Fig. 1.

Library preparation approaches of consensus-based error correction for investigating virus quasispecies. (a) Safe-SeqS uses primers linked to unique molecular identifiers (UIDs) and mouse identifiers (MIDs) for reverse transcription, which not only enables the recognition of every original viral RNA strand after PCR amplification, but also allows multiplexing of samples in the same sequencing run. (b) DupSeq applies randomized duplex tags to each double-stranded DNA molecule in a way that derivative PCR products of the two strands can be informatively related to each other but also distinguishable. Consensus wild-type or mutation sequences are reached only if the reads of each of the double strands show identical sequences. (c) CirSeq begins by circularizing of single-stranded DNA fragments without any exogenous molecular barcodes followed by rolling-circle amplification, fragmentation and sequencing. (d) INC-Seq also entails circularization single-stranded DNA fragments followed by rolling-circle amplification of the loop; however, the end product is a long DNA strand (>10Kb) comprising concatenated copies of one of the strands of the starting molecule to be sequenced on a long-read platform.

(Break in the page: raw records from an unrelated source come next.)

(** * Dual-arm self-collision monitoring: configuration pipeline and
      client/server protocol

    A shallow embedding of

    - [readDualArmSelfCollisionModelFromJson.py] (the configuration loader),
    - [collision_detection_server.py] (marshalling of the engine parameters,
      start-up sequence, per-connection request loop),
    - [robot_arm_client.py] (per-arm telemetry reads, verdict handling,
      emergency stop),

    followed by the properties established about them.

    The native collision engine ([dual_arm_collision], imported as [dac])
    and the arm SDK ([CPSClient]) are external: they appear as interfaces
    whose operations may return or raise, and every statement below holds
    for every implementation of them. *)

From Stdlib Require Import ZArith List String Ascii.
From Stdlib Require Import Floats.PrimFloat.
From stdpp Require Import base option list strings.

Local Open Scope Z_scope.
Local Open Scope string_scope.
Local Open Scope list_scope.

(* ===================================================================== *)
(** ** Python values, exceptions and the operations the code applies      *)
(* ===================================================================== *)

Module Py.

(** The values the three scripts move around are what [json.loads]
    produces and [json.dumps] consumes.  A [VDict] lists the items of
    the dictionary in insertion order (keys are distinct, as in any
    Python dict); [VFloat] is an IEEE binary64, as a Python float. *)
#[warnings="-register-all"] Inductive value : Type :=
| VNone
| VBool (b : bool)
| VInt (z : Z)
| VFloat (f : float)
| VStr (s : string)
| VList (l : list value)
| VDict (d : list (string * value)).

(** Exception classes that occur in the modelled paths.  [NativeError]
    stands for whatever a call into the engine or the SDK raises; its
    payload is [str(e)].  The two [RuntimeError]s are the two [raise]
    statements of the loader. *)
Inductive exn : Type :=
| FileNotFoundError
| OSError
| JSONDecodeError
| UnicodeDecodeError
| AttributeError
| TypeError
| KeyError
| IndexError
| ValueError
| ConnectionError
| NativeError (msg : string)
| RuntimeError_cannot_open (file_path : string)
| RuntimeError_json_parse (cause : exn).

Inductive result (A : Type) : Type :=
| Ok (a : A)
| Raise (e : exn).
Arguments Ok {A} a.
Arguments Raise {A} e.

Definition is_ok {A} (r : result A) : bool :=
  match r with Ok _ => true | Raise _ => false end.

(** *** Computations that mutate a store and may raise

    A raised exception keeps the store as it was at the point of the
    [raise]: assignments already performed stay performed. *)
Definition M (S A : Type) : Type := S -> result A * S.

Definition ret {S A} (a : A) : M S A := fun s => (Ok a, s).

Definition bind {S A B} (m : M S A) (k : A -> M S B) : M S B :=
  fun s =>
    match m s with
    | (Ok a, s') => k a s'
    | (Raise e, s') => (Raise e, s')
    end.

Definition lift {S A} (r : result A) : M S A := fun s => (r, s).

Definition assign {S} (f : S -> S) : M S unit := fun s => (Ok tt, f s).

Definition gets {S A} (f : S -> A) : M S A := fun s => (Ok (f s), s).

Definition raise {S A} (e : exn) : M S A := fun s => (Raise e, s).

(** Run a computation on a sub-object reached through a field. *)
Definition zoom {S T A} (get : S -> T) (set : T -> S -> S) (m : M T A) : M S A :=
  fun s => let (r, t') := m (get s) in (r, set t' s).

(** *** Dictionaries *)
Fixpoint dict_lookup (k : string) (d : list (string * value)) : option value :=
  match d with
  | [] => None
  | (k', v) :: d' => if bool_decide (k' = k) then Some v else dict_lookup k d'
  end.

(** [v.get(k, dflt)]: only dictionaries have the method. *)
Definition get (v : value) (k : string) (dflt : value) : result value :=
  match v with
  | VDict d => Ok (default dflt (dict_lookup k d))
  | _ => Raise AttributeError
  end.

(** [v.get(k)], the default being [None]. *)
Definition get1 (v : value) (k : string) : result value := get v k VNone.

(** [v[k]] for a string key. *)
Definition getitem_str (v : value) (k : string) : result value :=
  match v with
  | VDict d =>
      match dict_lookup k d with Some x => Ok x | None => Raise KeyError end
  | _ => Raise TypeError
  end.

(** The characters of a string, each as a one-character string. *)
Fixpoint chars (s : string) : list value :=
  match s with
  | EmptyString => []
  | String c s' => VStr (String c EmptyString) :: chars s'
  end.

(** [v[i]] for a non-negative integer index.  Keys of a dictionary read
    from JSON are strings, so an integer key is never present. *)
Definition getitem_int (v : value) (i : nat) : result value :=
  match v with
  | VList l => match l !! i with Some x => Ok x | None => Raise IndexError end
  | VStr s => match chars s !! i with Some x => Ok x | None => Raise IndexError end
  | VDict _ => Raise KeyError
  | _ => Raise TypeError
  end.

(** [v[:n]] followed by iteration ([list.extend] iterates its
    argument): the first [n] items of a list, the first [n] characters
    of a string.  Anything else cannot be sliced. *)
Definition slice_to (n : nat) (v : value) : result (list value) :=
  match v with
  | VList l => Ok (take n l)
  | VStr s => Ok (take n (chars s))
  | _ => Raise TypeError
  end.

(** Substring test. *)
Fixpoint substr_in (needle hay : string) : bool :=
  String.prefix needle hay
  || match hay with
     | EmptyString => false
     | String _ hay' => substr_in needle hay'
     end.

(** [v == s] for a string [s]. *)
Definition eq_str (v : value) (s : string) : bool :=
  match v with
  | VStr s' => bool_decide (s' = s)
  | _ => false
  end.

(** [needle in v] for a string [needle]. *)
Definition contains (needle : string) (v : value) : result bool :=
  match v with
  | VStr s => Ok (substr_in needle s)
  | VList l => Ok (existsb (fun x => eq_str x needle) l)
  | VDict d => Ok (bool_decide (is_Some (dict_lookup needle d)))
  | _ => Raise TypeError
  end.

(** Truth value of an object, as [if v:] tests it. *)
Definition truthy (v : value) : bool :=
  match v with
  | VNone => false
  | VBool b => b
  | VInt z => negb (z =? 0)%Z
  | VFloat f => negb (PrimFloat.eqb f 0%float)
  | VStr s => negb (bool_decide (s = EmptyString))
  | VList l => negb (bool_decide (l = []))
  | VDict d => negb (bool_decide (d = []))
  end.

(** [[0.0] * k] *)
Definition zeros (k : nat) : list value := replicate k (VFloat 0%float).

(** [enumerate(xs)] *)
Definition enumerate {A} (xs : list A) : list (nat * A) :=
  zip (seq 0 (length xs)) xs.

(** [for x in xs: body(x)] *)
Fixpoint for_each {S A} (xs : list A) (body : A -> M S unit) : M S unit :=
  match xs with
  | [] => ret tt
  | x :: xs' => bind (body x) (fun _ => for_each xs' body)
  end.

(** Outcome of a call into foreign code (the native engine, the arm
    SDK): it returns, or it raises an exception [e], of which the
    callers only ever use [str(e)]. *)
Inductive native (A : Type) : Type :=
| Returns (a : A)
| Raises (msg : string).
Arguments Returns {A} a.
Arguments Raises {A} msg.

For INC-Seq, only in-silico fragmentation is performed for analysis following sequencing. For CirSeq and INC-seq, the random fragmentation points of the starting molecules serve as endogenous UIDs for consensus-based error correction. For all above-mentioned four methods, after library preparation, pooling and sequencing, sequences originating from the same viral RNA strand of the same sample, are collapsed to a single consensus sequence. True mutations (pink circle) can be distinguished from PCR errors (purple star). Due to limited space, sequencing errors are not marked here.